Your instructions: In the listing below, print exactly the lines between the line holding "rewrite wrap32_sub_r. f_equal. lia." and the line holding "induction mine as", inclusive, and no more.

** Record excerpts follows **

Lemma first_timer_none_is_empty_witness :
  sl_sleeptimer_get_remaining_time_of_first_timer 2 4 77 sample_state
    = Some (SL_STATUS_EMPTY, 77) /\
  sl_sleeptimer_get_remaining_time_of_first_timer 0 0 77 idle_state
    = Some (SL_STATUS_EMPTY, 77).
Proof.
  split.
  - apply (first_timer_none_is_empty 2 sample_state [1%positive; 2%positive]).
    + exact (proj1 sample_delta_list).
    + intros a Ha. apply list_elem_of_In in Ha. simpl in Ha.
      destruct Ha as [<-|[<-|[]]]; vm_compute; discriminate.
    + simpl. lia.
  - apply (first_timer_none_is_empty 0 idle_state []).
    + exact (proj1 idle_delta_list).
    + intros a Ha. by apply elem_of_nil in Ha.
    + simpl. lia.
Defined.

(** ** Periodic timers *)

(** Every callback returns within [budget] ticks. *)
Definition callback_takes_at_most (budget : Z)
    (run_callback : callback_id -> addr -> Z -> state -> state) : Prop :=
  forall cb h d s,
    wrap32 (hal_counter (run_callback cb h d s) - hal_counter s) <= budget.

Lemma delta_list_set_head_delta s l hd hh d0 s0 :
  delta_list s (hd :: l) -> heap s !! hd = Some hh ->
  heap s0 = <[hd := set_delta d0 hh]> (heap s) ->
  timer_head s0 = timer_head s -> is_u32 d0 ->
  delta_list s0 (hd :: l) /\
  delta_at (heap s0) hd = d0 /\
  forall a, a <> hd -> delta_at (heap s0) a = delta_at (heap s) a.
Proof.
  intros [Hc Hall] Hh Hs0 Hh0 Hu0.
  pose proof (chain_NoDup _ _ _ Hc) as Hnd. apply NoDup_cons in Hnd as [Hnot _].
  unfold chain in Hc. simpl in Hc. destruct Hc as (Hhd & hh' & Hh' & Hc).
  rewrite Hh in Hh'. injection Hh' as <-.
  apply Forall_cons in Hall as [_ Hall].
  split; [split|split].
  - unfold chain. simpl. rewrite Hs0, Hh0. split; [done|]. eexists.
    rewrite lookup_insert_eq. split; [done|]. simpl.
    eapply lseg_frame; [|exact Hc]. intros a Ha.
    rewrite lookup_insert_ne; [done|]. intros ->. done.
  - rewrite Hs0. apply Forall_cons. split.
    + by rewrite delta_at_insert_eq.
    + apply Forall_forall. intros a Ha.
      rewrite delta_at_insert_ne by (intros ->; done).
      by apply (proj1 (Forall_forall _ _) Hall).
  - rewrite Hs0. by rewrite delta_at_insert_eq.
  - intros a Ha. rewrite Hs0. by rewrite delta_at_insert_ne.
Qed.

(** The dispatch loop stops at once when the head is not due. *)
Lemma dispatch_loop_idle run_callback fuel wfuel s l dt cnt :
  delta_list s l ->
  (forall hd, head l = Some hd -> dt < delta_at (heap s) hd) ->
  dispatch_loop run_callback fuel wfuel dt cnt s = Some ([], dt, cnt, s).
Proof.
  intros [Hc _] Hidle.
  destruct l as [|hd rest].
  - apply chain_head in Hc. simpl in Hc. destruct fuel; simpl; by rewrite Hc.
  - unfold chain in Hc. simpl in Hc. destruct Hc as (Hhd & hh & Hh & _).
    specialize (Hidle hd eq_refl). unfold delta_at in Hidle. rewrite Hh in Hidle.
    simpl in Hidle.
    destruct fuel; simpl; rewrite Hhd; simpl; rewrite Hh; simpl;
      (replace (dt >=? delta hh) with false by (symmetry; rewrite Z.geb_leb; lia));
      done.
Qed.

Lemma wrap32_two_rebases c c' last x :
  wrap32 (c' + (x - (wrap32 (c - last) + wrap32 (c' - c)))) = wrap32 (last + x).
Proof.
  replace (c' + (x - (wrap32 (c - last) + wrap32 (c' - c))))
    with (c' + x - wrap32 (c - last) - wrap32 (c' - c)) by lia.
  rewrite wrap32_sub_r.
  replace (c' + x - wrap32 (c - last) - (c' - c))
    with (c + x - wrap32 (c - last)) by lia.
  rewrite wrap32_sub_r. f_equal. lia.
Qed.
(** The first-occurrence pass lists, in increasing position, the headings
    of [mine] not yet passed that [other] does not have. *)
Lemma missing_from_go_facts (whole : list string) (other : gset string) (mine : list string) :
  forall (pre : list string) (seen : gset string),
  whole = pre ++ mine ->
  (forall x, x ∈ seen <-> x ∈ pre) ->
  let res := missing_from_go seen other mine in
  StronglySorted (Py.by_key (fun x => Py.index_of x whole)) res
  /\ NoDup res
  /\ (forall x, x ∈ res
        <-> (x ∈ mine /\ (x ∉ pre) /\ (x ∉ other)))
  /\ Forall (fun x => length pre <= Py.index_of x whole) res.
Proof.
  induction mine as [|h mine IH]; intros pre seen Hwhole Hseen res.
  - subst res. cbn. repeat split; try constructor; set_solver.
  - assert (Hwhole' : whole = (pre ++ [h]) ++ mine) by (rewrite <- app_assoc; exact Hwhole).
    assert (Hseen' : forall x, x ∈ {[h]} ∪ seen <-> x ∈ pre ++ [h]).
    { intros x. rewrite elem_of_union, elem_of_app, Hseen. set_solver. }
    destruct (IH (pre ++ [h]) ({[h]} ∪ seen) Hwhole' Hseen') as (Hs & Hnd & Hmem & Hge).
    subst res. cbn [missing_from_go].
    destruct (bool_decide (h ∈ seen) || bool_decide (h ∈ other)) eqn:Hskip.
    + split; [exact Hs|]. split; [exact Hnd|]. split.
      * intros x. rewrite Hmem.
        apply orb_true_iff in Hskip as [Hskip|Hskip]; apply bool_decide_eq_true in Hskip.
        -- apply Hseen in Hskip. set_solver.
        -- set_solver.
      * eapply Forall_impl; [exact Hge|]. intros x. rewrite length_app. simpl. lia.
    + apply orb_false_iff in Hskip as [Hs1 Hs2].
      apply bool_decide_eq_false in Hs1, Hs2.
      assert (Hpre : h ∉ pre) by (intros H; apply Hs1, Hseen, H).
      assert (Hkey : Py.index_of h whole = length pre).
      { rewrite Hwhole, index_of_app_fresh by exact Hpre. rewrite index_of_head. lia. }
      split; [|split; [|split]].
      * constructor; [exact Hs|]. eapply Forall_impl; [exact Hge|].
        intros x. unfold Py.by_key. rewrite length_app, Hkey. simpl. lia.
      * constructor; [|exact Hnd]. rewrite Hmem. set_solver.
      * intros x. rewrite elem_of_cons, Hmem. split.
        -- intros [->|(H1 & H2 & H3)]; set_solver.
        -- intros (H1 & H2 & H3). apply elem_of_cons in H1 as [->|H1]; [left; reflexivity|].
           destruct (decide (x = h)) as [->|Hne]; [left; reflexivity|].
           right. set_solver.
      * constructor; [lia|]. eapply Forall_impl; [exact Hge|].
        intros x. rewrite length_app. simpl. lia.
Qed.

Variable set_order : gset string -> list string.
Variable pair_order : gset (string * string) -> list (string * string).

Lemma sorted_enumeration_is_first_seen (other mine : list string) :
  lists_each_once set_order ->
  Py.sorted_by (fun x => Py.index_of x mine)
    (set_order (list_to_set mine ∖ list_to_set other))
  = missing_from other mine.
Proof.
  intros Henum. unfold missing_from.
  destruct (missing_from_go_facts mine (list_to_set other) mine [] ∅ eq_refl
              ltac:(set_solver)) as (Hs & Hnd & Hmem & _).
  destruct (Henum (list_to_set mine ∖ list_to_set other)) as [Hnd' Hmem'].
  pose proof (by_key_trans (fun x => Py.index_of x mine)) as Htrans.
  apply (Sorted_unique_strong (Py.by_key (fun x => Py.index_of x mine))).
  - intros x1 x2 H1 H2 Hle Hge. unfold Py.by_key in Hle, Hge.
    rewrite sorted_by_perm in H1. apply Hmem', elem_of_difference in H1 as [H1 _].
    apply Hmem in H2 as (H2 & _).
    apply elem_of_list_to_set in H1.
    apply (index_of_inj x1 x2 mine); [assumption..|lia].
  - apply sorted_by_sorted.
  - apply StronglySorted_Sorted. exact Hs.
  - rewrite sorted_by_perm. apply NoDup_Permutation; [exact Hnd'|exact Hnd|].
    intros x. rewrite Hmem', Hmem. set_solver.
Qed.

(** X10: whatever the order in which the sets are enumerated,
    [_compare_headings] lists the headings one side has and the other has
    not, each once, in the order of their first occurrence on their side;
    and every heading whose position is looked up with [index] occurs in
    the list searched, so the look-up finds it. *)
Theorem _compare_headings_in_first_seen_order (raw_headings rendered_headings : list string) :
  lists_each_once set_order ->
  _compare_headings set_order raw_headings rendered_headings
  = (missing_from raw_headings rendered_headings,
     missing_from rendered_headings raw_headings)
  /\ Forall (fun x => x ∈ rendered_headings)
       (set_order (list_to_set rendered_headings ∖ list_to_set raw_headings))
  /\ Forall (fun x => x ∈ raw_headings)
       (set_order (list_to_set raw_headings ∖ list_to_set rendered_headings)).
Proof.
  intros Henum. split; [|split].
  - unfold _compare_headings.
    rewrite !sorted_enumeration_is_first_seen by exact Henum. reflexivity.
  - apply Forall_forall. intros x Hx. apply Henum in Hx. set_solver.
  - apply Forall_forall. intros x Hx. apply Henum in Hx. set_solver.
Qed.

Lemma link_of_key_link_key (l : Link) : link_of_key (link_key l) = l.
Proof. destruct l. reflexivity. Qed.

Lemma link_key_link_of_key k : link_key (link_of_key k) = k.
Proof. destruct k. reflexivity. Qed.

Lemma enumerated_difference (mine other : list Link) :
  lists_each_once pair_order ->
  let listed :=
    map link_of_key
      (pair_order (list_to_set (map link_key mine) ∖ list_to_set (map link_key other))) in
  NoDup listed /\ forall l, l ∈ listed <-> (l ∈ mine /\ l ∉ other).
Proof.
  intros Henum listed. subst listed.
  destruct (Henum (list_to_set (map link_key mine) ∖ list_to_set (map link_key other)))
    as [Hnd Hmem].
  split.
  - apply NoDup_fmap_2; [|exact Hnd]. intros k1 k2 E.
    rewrite <- (link_key_link_of_key k1), <- (link_key_link_of_key k2), E. reflexivity.
  - intros l. rewrite list_elem_of_fmap. split.
    + intros (k & -> & Hk). apply Hmem, elem_of_difference in Hk as [Hin Hout].
      rewrite elem_of_list_to_set, list_elem_of_fmap in Hin.
      rewrite elem_of_list_to_set, list_elem_of_fmap in Hout.
      destruct Hin as (l & -> & Hl). rewrite link_of_key_link_key. split; [exact Hl|].
      intros Hl'. apply Hout. eauto.
    + intros [Hin Hout]. exists (link_key l). split; [symmetry; apply link_of_key_link_key|].
      apply Hmem, elem_of_difference. rewrite !elem_of_list_to_set, !list_elem_of_fmap.
      split; [eauto|]. intros (l' & E & Hl'). apply Hout.
      rewrite <- (link_of_key_link_key l), E, link_of_key_link_key. exact Hl'.
Qed.
(** X4. Each of the six columns is required.  Take a non-empty batch of
    well-formed records and drop one of the six columns: then
    [prepare_features] raises [KeyError] for that column, [fit] raises it
    and leaves the detector exactly as it was, and [predict] on a fitted
    detector raises it. *)
Theorem missing_column_raises `{sk : Sklearn} (g : Rng)
    (self : SalesAnomalyDetector) (df : DataFrame) (c : string) :
  Forall (fun r => order_record r = true) df ->
  df <> [] ->
  c ∈ required_columns ->
  prepare_features (delete c <$> df) = Raise (KeyError c) /\
  fit g self (delete c <$> df) = (self, Raise (KeyError c)) /\
  (is_fitted self = true ->
   predict self (delete c <$> df) = Raise (KeyError c)).
Proof.
  intros Hdf Hne Hc.
  assert (Hfeat : prepare_features (delete c <$> df) = Raise (KeyError c)).
  { assert (Hall : forall P : Row -> Prop,
              (forall r, order_record r = true -> P r) -> Forall P df).
    { intros P HP. eapply Forall_impl; [exact Hdf|]. exact HP. }
    pose proof (column_deleted c df Hne) as Hdel.
    assert (Hread : forall {B} name (f : value -> result B),
              name <> c ->
              (forall r, order_record r = true ->
                         exists v y, r !! name = Some v /\ f v = Ok y) ->
              exists cells l, column name (delete c <$> df) = Ok cells /\
                              traverse f cells = Ok l).
    { intros B name f Hn HP. apply read_column_delete; [done|]. by apply Hall. }
    unfold required_columns in Hc. unfold prepare_features.
    repeat (apply elem_of_cons in Hc as [->|Hc]);
      [| | | | | |by apply elem_of_nil in Hc].
    - by rewrite Hdel.
    - destruct (Hread _ "ORDERDATE" as_datetime) as (c1 & l1 & -> & H1');
        [done|intros r Hr; apply (order_record_inv r Hr)|].
      cbn [mbind result_bind]. rewrite H1'. cbn [mbind result_bind].
      by rewrite Hdel.
    - destruct (Hread _ "ORDERDATE" as_datetime) as (c1 & l1 & -> & H1');
        [done|intros r Hr; apply (order_record_inv r Hr)|].
      cbn [mbind result_bind]. rewrite H1'. cbn [mbind result_bind].
      destruct (Hread _ "SALES" as_number) as (c2 & l2 & -> & H2');
        [done|intros r Hr; apply (order_record_inv r Hr)|].
      cbn [mbind result_bind]. by rewrite Hdel.
    - destruct (Hread _ "ORDERDATE" as_datetime) as (c1 & l1 & -> & H1');
        [done|intros r Hr; apply (order_record_inv r Hr)|].
      cbn [mbind result_bind]. rewrite H1'. cbn [mbind result_bind].
      destruct (Hread _ "SALES" as_number) as (c2 & l2 & -> & H2');
        [done|intros r Hr; apply (order_record_inv r Hr)|].
      cbn [mbind result_bind].
      destruct (Hread _ "QUANTITYORDERED" as_number) as (c3 & l3 & -> & H3');
        [done|intros r Hr; apply (order_record_inv r Hr)|].
      cbn [mbind result_bind]. rewrite H2'. cbn [mbind result_bind].
      rewrite H3'. cbn [mbind result_bind]. by rewrite Hdel.
    - destruct (Hread _ "ORDERDATE" as_datetime) as (c1 & l1 & -> & H1');
        [done|intros r Hr; apply (order_record_inv r Hr)|].
      cbn [mbind result_bind]. rewrite H1'. cbn [mbind result_bind].
      destruct (Hread _ "SALES" as_number) as (c2 & l2 & -> & H2');
        [done|intros r Hr; apply (order_record_inv r Hr)|].
      cbn [mbind result_bind].
      destruct (Hread _ "QUANTITYORDERED" as_number) as (c3 & l3 & -> & H3');
        [done|intros r Hr; apply (order_record_inv r Hr)|].
      cbn [mbind result_bind]. rewrite H2'. cbn [mbind result_bind].
      rewrite H3'. cbn [mbind result_bind].
      destruct (Hread _ "PRODUCTLINE" as_category) as (c4 & l4 & -> & H4');
        [done|intros r Hr; apply (order_record_inv r Hr)|].
      cbn [mbind result_bind]. rewrite H4'. cbn [mbind result_bind].
      by rewrite Hdel.
    - destruct (Hread _ "ORDERDATE" as_datetime) as (c1 & l1 & -> & H1');
        [done|intros r Hr; apply (order_record_inv r Hr)|].
      cbn [mbind result_bind]. rewrite H1'. cbn [mbind result_bind].
      destruct (Hread _ "SALES" as_number) as (c2 & l2 & -> & H2');
        [done|intros r Hr; apply (order_record_inv r Hr)|].
      cbn [mbind result_bind].
      destruct (Hread _ "QUANTITYORDERED" as_number) as (c3 & l3 & -> & H3');
        [done|intros r Hr; apply (order_record_inv r Hr)|].
      cbn [mbind result_bind]. rewrite H2'. cbn [mbind result_bind].
      rewrite H3'. cbn [mbind result_bind].
      destruct (Hread _ "PRODUCTLINE" as_category) as (c4 & l4 & -> & H4');
        [done|intros r Hr; apply (order_record_inv r Hr)|].
      cbn [mbind result_bind]. rewrite H4'. cbn [mbind result_bind].
      destruct (Hread _ "COUNTRY" as_category) as (c5 & l5 & -> & H5');
        [done|intros r Hr; apply (order_record_inv r Hr)|].
      cbn [mbind result_bind]. rewrite H5'. cbn [mbind result_bind].
      by rewrite Hdel. }
  split; [done|]. split.
  - unfold fit. by rewrite Hfeat.
  - intros Hfit. unfold predict. rewrite Hfit. cbn [negb]. by rewrite Hfeat.
Qed.

End FeatureShape.

Lemma batch8_records : Forall (fun r => order_record r = true) batch8.
Proof. apply (bool_decide_unpack _). vm_compute. exact I. Qed.

Lemma prepare_features_shape_witness :
  length (toy_features batch8) = length batch8 /\
  Forall (fun row => length row = 11%nat) (toy_features batch8).
Proof.
  apply (@prepare_features_shape Toy.numpy batch8 (toy_features batch8)).
  vm_compute. reflexivity.
Defined.

Lemma prepare_features_no_nan_witness :
  Forall (Forall (fun x => is_nan x = false)) (toy_features zero_quantity_batch).
Proof.
  apply (@prepare_features_no_nan Toy.numpy zero_quantity_batch).
  vm_compute. reflexivity.
Defined.

Lemma prepare_features_returns_witness :
  exists X : Matrix, @prepare_features Toy.numpy zero_quantity_batch = Ok X.
Proof.
  apply (@prepare_features_returns Toy.numpy zero_quantity_batch).
  apply (bool_decide_unpack _). vm_compute. exact I.
Defined.

Lemma missing_column_raises_witness :
  @prepare_features Toy.numpy (delete "SALES" <$> batch8) =
    Raise (KeyError "SALES") /\
  @fit Toy.numpy Toy.sklearn 7 toy_detector (delete "SALES" <$> batch8) =
    (toy_detector, Raise (KeyError "SALES")) /\
  @predict Toy.numpy Toy.sklearn toy_detector (delete "SALES" <$> batch8) =
    Raise (KeyError "SALES").
Proof.
  destruct (@missing_column_raises Toy.numpy Toy.sklearn 7 toy_detector
              batch8 "SALES" batch8_records) as (Hfeat & Hfit & Hpredict).
  - discriminate.
  - unfold required_columns. right. left.
  - split; [exact Hfeat|]. split; [exact Hfit|]. apply Hpredict. by_vm.
Defined.

(** ** Feature construction: one row *)

Section FeatureRow.
Context `{np : Numpy}.

(** The row of the matrix for one record, from that record's own cells;
    only the three codes depend on the rest of the batch. *)
Lemma prepare_features_row (df : DataFrame) (X : Matrix) (i : nat) (r : Row)
    (vd vs vq : value) (d : option Timestamp) (s q : float) :
  prepare_features df = Ok X ->
  df !! i = Some r ->
  r !! "ORDERDATE" = Some vd -> as_datetime vd = Ok d ->
  r !! "SALES" = Some vs -> as_number vs = Ok s ->
  r !! "QUANTITYORDERED" = Some vq -> as_number vq = Ok q ->
  exists p c st : float,
    X !! i = Some (map fillna0
      [s; q; dt_field dayofweek d; dt_field ts_month d; dt_field quarter d;
       is_weekend d; (s / q)%float; log1p s; p; c; st]).
Proof.
  intros HX Hi Hvd Hd Hvs Hs Hvq Hq.
  assert (Hlt : (i < length df)%nat) by (by eapply lookup_lt_Some).
  unfold prepare_features in HX.
  apply bind_Ok in HX as (dates & Hdates & HX).
  apply bind_Ok in Hdates as (date_cells & Hdc & Hdates).
  bind_inv HX sales_cells Hsc.
  bind_inv HX quantity_cells Hqc. bind_inv HX sales Hsales.
  bind_inv HX quantity Hquantity.
  bind_inv HX product Hproduct. bind_inv HX country Hcountry.
  bind_inv HX status Hstatus. injection HX as <-.
  destruct (traverse_lookup _ _ _ _ _ Hdc Hi) as (dc & Hdci & Hdc').
  destruct (traverse_lookup _ _ _ _ _ Hsc Hi) as (sc & Hsci & Hsc').
  destruct (traverse_lookup _ _ _ _ _ Hqc Hi) as (qc & Hqci & Hqc').
  rewrite Hvd in Hdc'. rewrite Hvs in Hsc'. rewrite Hvq in Hqc'.
  injection Hdc' as <-. injection Hsc' as <-. injection Hqc' as <-.
  destruct (traverse_lookup _ _ _ _ _ Hdates Hdci) as (d' & Hdi & Hd').
  destruct (traverse_lookup _ _ _ _ _ Hsales Hsci) as (s' & Hsi & Hs').
  destruct (traverse_lookup _ _ _ _ _ Hquantity Hqci) as (q' & Hqi & Hq').
  rewrite Hd in Hd'. rewrite Hs in Hs'. rewrite Hq in Hq'.
  injection Hd' as <-. injection Hs' as <-. injection Hq' as <-.
  unfold rows_of. rewrite !list_lookup_fmap, lookup_seq_lt by done.
  cbn [fmap option_fmap option_map list_fmap map plus].
  rewrite (nth_lookup_Some sales i nan s Hsi).
  rewrite (nth_lookup_Some quantity i nan q Hqi).
  rewrite (nth_lookup_Some (map (dt_field dayofweek) dates) i nan
             (dt_field dayofweek d)) by (by rewrite list_lookup_fmap, Hdi).
  rewrite (nth_lookup_Some (map (dt_field ts_month) dates) i nan
             (dt_field ts_month d)) by (by rewrite list_lookup_fmap, Hdi).
  rewrite (nth_lookup_Some (map (dt_field quarter) dates) i nan
             (dt_field quarter d)) by (by rewrite list_lookup_fmap, Hdi).
  rewrite (nth_lookup_Some (map is_weekend dates) i nan (is_weekend d))
    by (by rewrite list_lookup_fmap, Hdi).
  rewrite (nth_lookup_Some (zip_with PrimFloat.div sales quantity) i nan
             (s / q)%float) by (by rewrite lookup_zip_with, Hsi, Hqi).
  rewrite (nth_lookup_Some (map log1p sales) i nan (log1p s))
    by (by rewrite list_lookup_fmap, Hsi).
  by eexists _, _, _.
Qed.

(** Zero divided by zero is NaN. *)
Lemma zero_div_zero (x : float) :
  (x =? 0)%float = true -> is_nan (x / 0)%float = true.
Proof.
  unfold is_nan. rewrite !FloatAxioms.eqb_spec, FloatAxioms.div_spec.
  change (Prim2SF 0) with (S754_zero false).
  destruct (Prim2SF x) as [sx|sx| |sx mx ex]; try discriminate;
    try (destruct sx; discriminate). intros _. reflexivity.
Qed.

(** X5. A record with nothing ordered and nothing paid
    ([QUANTITYORDERED = 0], [SALES] zero) gets [sales_per_quantity] 0:
    the quotient 0/0 is NaN and [fillna(0)] replaces it. *)
Theorem zero_over_zero_is_clamped (df : DataFrame) (X : Matrix) (i : nat)
    (r : Row) (s : float) :
  prepare_features df = Ok X ->
  df !! i = Some r ->
  r !! "SALES" = Some (VFloat s) ->
  r !! "QUANTITYORDERED" = Some (VInt 0) ->
  (s =? 0)%float = true ->
  feature X i sales_per_quantity_ix = Some 0%float.
Proof.
  intros HX Hi Hs Hq Hz.
  rewrite (prepare_features_quotient df X i r s 0 HX Hi Hs Hq).
  change (float_of_Z 0) with 0%float. unfold fillna0.
  by rewrite (zero_div_zero s Hz).
Qed.

(** X6. A record whose order date is missing (NaT) gets 0 for
    [day_of_week], [month], [quarter] and [is_weekend]: the calendar
    fields of NaT are NaN, NaN is in no list, and [fillna(0)] replaces
    NaN.  So a missing date is encoded as month 0, quarter 0, a Monday. *)
Theorem missing_date_gives_zeros (df : DataFrame) (X : Matrix) (i : nat)
    (r : Row) :
  prepare_features df = Ok X ->
  df !! i = Some r ->
  r !! "ORDERDATE" = Some VNull ->
  feature X i 2 = Some 0%float /\ feature X i 3 = Some 0%float /\
  feature X i 4 = Some 0%float /\ feature X i 5 = Some 0%float.
Proof.
  intros HX Hi Hd.
  assert (Hcells : exists vs vq s q,
            r !! "SALES" = Some vs /\ as_number vs = Ok s /\
            r !! "QUANTITYORDERED" = Some vq /\ as_number vq = Ok q).
  { pose proof HX as HX'. unfold prepare_features in HX'.
    bind_inv HX' dates Hdates. bind_inv HX' sales_cells Hsc.
    bind_inv HX' quantity_cells Hqc. bind_inv HX' sales Hsales.
    bind_inv HX' quantity Hquantity.
    destruct (traverse_lookup _ _ _ _ _ Hsc Hi) as (vs & Hvsi & Hvs).
    destruct (traverse_lookup _ _ _ _ _ Hqc Hi) as (vq & Hvqi & Hvq).
    destruct (traverse_lookup _ _ _ _ _ Hsales Hvsi) as (s & _ & Hs).
    destruct (traverse_lookup _ _ _ _ _ Hquantity Hvqi) as (q & _ & Hq).
    exists vs, vq, s, q.
    destruct (r !! "SALES") as [vs'|]; [|done].
    destruct (r !! "QUANTITYORDERED") as [vq'|]; [|done].
    injection Hvs as ->. injection Hvq as ->. done. }
  destruct Hcells as (vs & vq & s & q & Hvs & Hs & Hvq & Hq).
  destruct (prepare_features_row df X i r VNull vs vq None s q
              HX Hi Hd eq_refl Hvs Hs Hvq Hq) as (p & c & st & Hrow).
  unfold feature. rewrite Hrow. by vm_compute.
Qed.

End FeatureRow.

Lemma zero_over_zero_is_clamped_witness :
  feature (toy_features zero_quantity_batch) 1 sales_per_quantity_ix =
  Some 0%float.
Proof.
  apply (@zero_over_zero_is_clamped Toy.numpy zero_quantity_batch
           (toy_features zero_quantity_batch) 1%nat
           (order 10101 0 0 (jan 2) "Planes" "USA" "Shipped") 0%float).
  - vm_compute. reflexivity.
  - reflexivity.
  - by_vm.
  - by_vm.
  - vm_compute. reflexivity.
Defined.

Lemma missing_date_gives_zeros_witness :
  feature (toy_features undated_batch) 1 2 = Some 0%float /\
  feature (toy_features undated_batch) 1 3 = Some 0%float /\
  feature (toy_features undated_batch) 1 4 = Some 0%float /\
  feature (toy_features undated_batch) 1 5 = Some 0%float.
Proof.
  apply (@missing_date_gives_zeros Toy.numpy undated_batch
           (toy_features undated_batch) 1%nat
           (<["ORDERDATE" := VNull]>
              (order 10101 2000 20 (jan 7) "Ships" "UK" "Shipped"))).
  - vm_compute. reflexivity.
  - reflexivity.
  - by_vm.
Defined.

(** ** Categorical codes within one batch *)

Module CategoryCodes.
Import Categories.

Lemma position_lookup s cats k :
  position s cats = Some k -> cats !! k = Some s.
Proof.
  revert k. induction cats as [|c cs IH]; intros k; [done|]. simpl.
  destruct (String.eqb s c) eqn:E.
  - apply String.eqb_eq in E as ->. by intros [= <-].
  - destruct (position s cs) as [k'|]; [|done]. simpl. intros [= <-].
    by apply IH.
Qed.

** End of Record excerpts **

Output:
  rewrite wrap32_sub_r. f_equal. lia.
Qed.
(** The first-occurrence pass lists, in increasing position, the headings
    of [mine] not yet passed that [other] does not have. *)
Lemma missing_from_go_facts (whole : list string) (other : gset string) (mine : list string) :
  forall (pre : list string) (seen : gset string),
  whole = pre ++ mine ->
  (forall x, x ∈ seen <-> x ∈ pre) ->
  let res := missing_from_go seen other mine in
  StronglySorted (Py.by_key (fun x => Py.index_of x whole)) res
  /\ NoDup res
  /\ (forall x, x ∈ res
        <-> (x ∈ mine /\ (x ∉ pre) /\ (x ∉ other)))
  /\ Forall (fun x => length pre <= Py.index_of x whole) res.
Proof.
  induction mine as [|h mine IH]; intros pre seen Hwhole Hseen res.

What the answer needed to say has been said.